In the entries below, find the string "constructor" and return each line holding it.

## SUPPLIED DATA
● ● ● ● ● ● ●

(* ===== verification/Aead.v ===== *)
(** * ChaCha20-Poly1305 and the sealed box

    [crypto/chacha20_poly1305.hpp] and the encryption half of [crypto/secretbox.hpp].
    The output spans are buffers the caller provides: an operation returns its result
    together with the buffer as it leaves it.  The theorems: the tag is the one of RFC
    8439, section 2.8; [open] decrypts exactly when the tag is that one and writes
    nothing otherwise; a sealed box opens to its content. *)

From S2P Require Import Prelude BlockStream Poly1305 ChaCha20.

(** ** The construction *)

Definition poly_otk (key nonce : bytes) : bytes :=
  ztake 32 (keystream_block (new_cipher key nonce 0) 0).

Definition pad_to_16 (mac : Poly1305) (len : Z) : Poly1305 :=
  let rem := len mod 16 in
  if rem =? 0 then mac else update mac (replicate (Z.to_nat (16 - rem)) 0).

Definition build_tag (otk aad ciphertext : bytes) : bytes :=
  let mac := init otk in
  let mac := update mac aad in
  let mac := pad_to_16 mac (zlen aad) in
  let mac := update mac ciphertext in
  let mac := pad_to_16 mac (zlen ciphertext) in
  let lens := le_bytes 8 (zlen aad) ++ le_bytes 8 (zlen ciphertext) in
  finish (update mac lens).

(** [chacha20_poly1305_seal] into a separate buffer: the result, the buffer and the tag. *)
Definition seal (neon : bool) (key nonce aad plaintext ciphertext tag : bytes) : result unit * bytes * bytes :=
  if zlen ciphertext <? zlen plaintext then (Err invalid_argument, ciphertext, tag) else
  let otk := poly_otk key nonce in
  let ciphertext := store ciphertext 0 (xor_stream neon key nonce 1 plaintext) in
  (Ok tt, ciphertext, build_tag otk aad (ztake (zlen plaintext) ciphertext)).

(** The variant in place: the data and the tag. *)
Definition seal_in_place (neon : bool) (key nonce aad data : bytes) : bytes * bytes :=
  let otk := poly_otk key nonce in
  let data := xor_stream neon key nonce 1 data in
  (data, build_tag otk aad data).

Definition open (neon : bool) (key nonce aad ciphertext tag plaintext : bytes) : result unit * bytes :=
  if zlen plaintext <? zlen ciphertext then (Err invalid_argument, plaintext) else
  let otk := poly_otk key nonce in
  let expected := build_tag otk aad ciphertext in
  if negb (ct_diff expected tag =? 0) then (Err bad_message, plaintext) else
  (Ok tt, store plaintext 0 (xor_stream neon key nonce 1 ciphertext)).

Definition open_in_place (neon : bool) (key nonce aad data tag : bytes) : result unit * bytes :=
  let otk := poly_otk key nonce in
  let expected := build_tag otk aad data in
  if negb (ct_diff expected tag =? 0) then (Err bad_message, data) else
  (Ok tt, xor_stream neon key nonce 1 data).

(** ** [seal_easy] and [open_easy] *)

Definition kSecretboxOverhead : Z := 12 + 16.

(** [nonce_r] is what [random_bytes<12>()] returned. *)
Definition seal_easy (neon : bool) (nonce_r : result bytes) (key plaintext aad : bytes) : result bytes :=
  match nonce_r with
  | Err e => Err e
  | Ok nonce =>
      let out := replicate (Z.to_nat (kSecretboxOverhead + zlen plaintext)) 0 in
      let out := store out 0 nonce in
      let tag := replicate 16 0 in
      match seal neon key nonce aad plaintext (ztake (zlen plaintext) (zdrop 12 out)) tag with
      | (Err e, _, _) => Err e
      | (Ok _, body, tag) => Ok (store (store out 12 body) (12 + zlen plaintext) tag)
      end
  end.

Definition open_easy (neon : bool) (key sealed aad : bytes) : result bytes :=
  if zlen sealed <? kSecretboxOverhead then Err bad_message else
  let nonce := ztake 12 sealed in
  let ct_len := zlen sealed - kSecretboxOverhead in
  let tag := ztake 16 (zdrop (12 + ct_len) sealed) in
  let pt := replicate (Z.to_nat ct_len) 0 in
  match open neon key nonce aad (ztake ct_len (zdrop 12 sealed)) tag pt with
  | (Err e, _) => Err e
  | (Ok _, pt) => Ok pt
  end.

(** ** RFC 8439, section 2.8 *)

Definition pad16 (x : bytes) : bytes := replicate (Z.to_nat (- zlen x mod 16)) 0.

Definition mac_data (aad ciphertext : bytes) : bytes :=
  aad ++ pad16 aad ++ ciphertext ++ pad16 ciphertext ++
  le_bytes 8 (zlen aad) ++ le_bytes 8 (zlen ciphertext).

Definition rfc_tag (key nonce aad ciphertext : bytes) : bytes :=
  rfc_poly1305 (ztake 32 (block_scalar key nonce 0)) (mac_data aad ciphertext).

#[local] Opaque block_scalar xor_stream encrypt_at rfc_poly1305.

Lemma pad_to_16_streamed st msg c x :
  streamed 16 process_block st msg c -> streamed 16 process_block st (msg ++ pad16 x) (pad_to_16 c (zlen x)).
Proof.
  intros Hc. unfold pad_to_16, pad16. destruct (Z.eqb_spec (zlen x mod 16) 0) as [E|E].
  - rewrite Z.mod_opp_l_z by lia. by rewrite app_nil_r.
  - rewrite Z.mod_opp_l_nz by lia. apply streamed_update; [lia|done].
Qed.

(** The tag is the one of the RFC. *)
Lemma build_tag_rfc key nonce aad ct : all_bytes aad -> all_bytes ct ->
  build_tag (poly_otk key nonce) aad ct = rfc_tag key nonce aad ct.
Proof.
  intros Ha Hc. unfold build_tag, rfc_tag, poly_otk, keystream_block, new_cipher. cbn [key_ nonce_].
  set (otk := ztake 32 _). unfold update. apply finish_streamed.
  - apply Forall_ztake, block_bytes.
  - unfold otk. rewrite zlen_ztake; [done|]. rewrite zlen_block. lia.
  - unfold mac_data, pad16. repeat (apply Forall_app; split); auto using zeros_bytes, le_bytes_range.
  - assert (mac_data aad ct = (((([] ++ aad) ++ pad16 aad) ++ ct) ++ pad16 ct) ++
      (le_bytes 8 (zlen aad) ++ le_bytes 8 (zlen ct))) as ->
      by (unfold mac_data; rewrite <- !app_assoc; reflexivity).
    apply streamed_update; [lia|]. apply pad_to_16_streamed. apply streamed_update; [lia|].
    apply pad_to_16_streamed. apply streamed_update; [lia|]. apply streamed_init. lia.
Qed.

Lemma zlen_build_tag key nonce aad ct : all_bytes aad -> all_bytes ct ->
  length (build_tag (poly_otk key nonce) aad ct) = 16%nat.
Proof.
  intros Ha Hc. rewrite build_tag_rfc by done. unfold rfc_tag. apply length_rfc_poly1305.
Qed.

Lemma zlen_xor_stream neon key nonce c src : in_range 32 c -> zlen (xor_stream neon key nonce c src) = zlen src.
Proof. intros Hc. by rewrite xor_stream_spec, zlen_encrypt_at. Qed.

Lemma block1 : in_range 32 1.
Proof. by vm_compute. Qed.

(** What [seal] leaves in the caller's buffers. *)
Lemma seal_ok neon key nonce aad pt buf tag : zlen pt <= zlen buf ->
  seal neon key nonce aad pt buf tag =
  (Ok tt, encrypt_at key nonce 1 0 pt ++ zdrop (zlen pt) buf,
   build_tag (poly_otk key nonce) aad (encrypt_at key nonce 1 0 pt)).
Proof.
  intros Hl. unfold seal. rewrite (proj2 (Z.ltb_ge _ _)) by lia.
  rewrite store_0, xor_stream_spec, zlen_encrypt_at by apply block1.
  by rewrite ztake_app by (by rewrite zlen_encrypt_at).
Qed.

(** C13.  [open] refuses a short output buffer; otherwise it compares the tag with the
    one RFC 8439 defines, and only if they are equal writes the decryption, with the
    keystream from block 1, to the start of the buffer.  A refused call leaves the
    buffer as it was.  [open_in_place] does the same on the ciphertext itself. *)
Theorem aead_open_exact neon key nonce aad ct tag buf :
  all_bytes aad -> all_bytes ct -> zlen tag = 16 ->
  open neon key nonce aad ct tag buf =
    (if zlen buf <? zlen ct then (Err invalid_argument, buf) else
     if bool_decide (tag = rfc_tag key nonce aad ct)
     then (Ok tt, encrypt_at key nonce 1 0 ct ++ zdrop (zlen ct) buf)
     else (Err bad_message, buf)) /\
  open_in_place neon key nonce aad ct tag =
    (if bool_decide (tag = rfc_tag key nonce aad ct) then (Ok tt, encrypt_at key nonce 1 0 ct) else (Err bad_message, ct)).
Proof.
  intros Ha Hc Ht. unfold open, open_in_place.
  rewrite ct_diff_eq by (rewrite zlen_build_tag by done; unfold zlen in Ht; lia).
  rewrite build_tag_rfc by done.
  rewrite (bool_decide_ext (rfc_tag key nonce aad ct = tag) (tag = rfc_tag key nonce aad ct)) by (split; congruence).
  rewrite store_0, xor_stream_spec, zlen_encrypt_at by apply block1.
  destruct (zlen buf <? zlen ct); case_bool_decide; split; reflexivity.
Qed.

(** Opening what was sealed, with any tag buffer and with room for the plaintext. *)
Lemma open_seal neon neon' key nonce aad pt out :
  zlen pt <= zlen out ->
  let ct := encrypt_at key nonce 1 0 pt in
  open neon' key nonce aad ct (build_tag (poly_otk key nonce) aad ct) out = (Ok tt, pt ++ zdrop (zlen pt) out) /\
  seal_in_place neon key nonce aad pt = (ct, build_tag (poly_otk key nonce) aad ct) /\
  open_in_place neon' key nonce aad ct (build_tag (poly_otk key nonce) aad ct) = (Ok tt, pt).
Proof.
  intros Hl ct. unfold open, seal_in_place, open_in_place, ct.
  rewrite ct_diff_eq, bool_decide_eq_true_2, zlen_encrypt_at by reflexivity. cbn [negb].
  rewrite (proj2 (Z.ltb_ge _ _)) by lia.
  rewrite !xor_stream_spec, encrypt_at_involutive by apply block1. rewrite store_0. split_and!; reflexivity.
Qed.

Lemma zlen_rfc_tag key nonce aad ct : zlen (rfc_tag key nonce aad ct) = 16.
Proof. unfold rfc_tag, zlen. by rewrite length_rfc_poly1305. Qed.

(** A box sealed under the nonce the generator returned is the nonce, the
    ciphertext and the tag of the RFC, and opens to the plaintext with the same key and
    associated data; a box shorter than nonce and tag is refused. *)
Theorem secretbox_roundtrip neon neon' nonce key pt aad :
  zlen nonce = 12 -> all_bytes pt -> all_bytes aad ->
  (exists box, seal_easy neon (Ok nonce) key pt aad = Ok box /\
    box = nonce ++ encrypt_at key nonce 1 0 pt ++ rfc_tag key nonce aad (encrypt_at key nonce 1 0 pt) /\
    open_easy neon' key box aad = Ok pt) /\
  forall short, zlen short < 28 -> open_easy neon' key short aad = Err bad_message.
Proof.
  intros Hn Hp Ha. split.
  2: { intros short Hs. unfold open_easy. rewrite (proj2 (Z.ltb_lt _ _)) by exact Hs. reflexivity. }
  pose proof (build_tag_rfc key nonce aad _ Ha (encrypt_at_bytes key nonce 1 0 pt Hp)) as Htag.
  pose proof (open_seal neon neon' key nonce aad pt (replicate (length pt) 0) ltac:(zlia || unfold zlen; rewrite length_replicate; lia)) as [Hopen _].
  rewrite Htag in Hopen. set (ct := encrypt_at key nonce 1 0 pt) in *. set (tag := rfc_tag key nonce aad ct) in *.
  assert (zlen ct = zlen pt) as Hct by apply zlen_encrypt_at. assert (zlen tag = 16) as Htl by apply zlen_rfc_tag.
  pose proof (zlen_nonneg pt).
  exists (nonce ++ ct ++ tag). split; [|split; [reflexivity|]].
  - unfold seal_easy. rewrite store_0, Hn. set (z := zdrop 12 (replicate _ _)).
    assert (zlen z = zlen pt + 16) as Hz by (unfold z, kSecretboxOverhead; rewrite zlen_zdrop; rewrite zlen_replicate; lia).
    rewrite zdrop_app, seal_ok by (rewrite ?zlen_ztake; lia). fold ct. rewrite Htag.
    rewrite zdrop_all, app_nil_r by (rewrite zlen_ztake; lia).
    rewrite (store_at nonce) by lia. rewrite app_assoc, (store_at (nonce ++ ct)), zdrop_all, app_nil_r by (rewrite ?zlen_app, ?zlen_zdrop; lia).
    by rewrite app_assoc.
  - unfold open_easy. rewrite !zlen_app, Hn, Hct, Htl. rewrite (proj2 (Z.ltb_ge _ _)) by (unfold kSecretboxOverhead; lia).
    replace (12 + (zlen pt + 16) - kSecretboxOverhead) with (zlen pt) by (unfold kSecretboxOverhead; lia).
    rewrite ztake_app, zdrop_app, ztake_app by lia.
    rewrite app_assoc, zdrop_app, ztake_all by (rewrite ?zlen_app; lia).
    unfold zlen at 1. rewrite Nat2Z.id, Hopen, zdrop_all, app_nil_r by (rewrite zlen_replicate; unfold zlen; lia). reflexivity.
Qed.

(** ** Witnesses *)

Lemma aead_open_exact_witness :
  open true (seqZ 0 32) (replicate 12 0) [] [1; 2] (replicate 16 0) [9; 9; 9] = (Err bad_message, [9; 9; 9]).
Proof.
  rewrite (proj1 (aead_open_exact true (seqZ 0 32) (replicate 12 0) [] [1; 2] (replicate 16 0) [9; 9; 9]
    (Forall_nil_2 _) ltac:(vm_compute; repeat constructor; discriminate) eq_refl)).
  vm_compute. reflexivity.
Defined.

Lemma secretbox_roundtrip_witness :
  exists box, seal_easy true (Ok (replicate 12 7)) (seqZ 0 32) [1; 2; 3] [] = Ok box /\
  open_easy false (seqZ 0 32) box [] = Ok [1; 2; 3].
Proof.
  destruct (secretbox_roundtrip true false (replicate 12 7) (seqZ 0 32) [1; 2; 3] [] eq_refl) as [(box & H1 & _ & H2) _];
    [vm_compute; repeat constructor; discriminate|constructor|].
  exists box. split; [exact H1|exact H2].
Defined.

● ● ● ● ● ● ●

## RESULT OF THE EXERCISE
    (Forall_nil_2 _) ltac:(vm_compute; repeat constructor; discriminate) eq_refl)).
    [vm_compute; repeat constructor; discriminate|constructor|].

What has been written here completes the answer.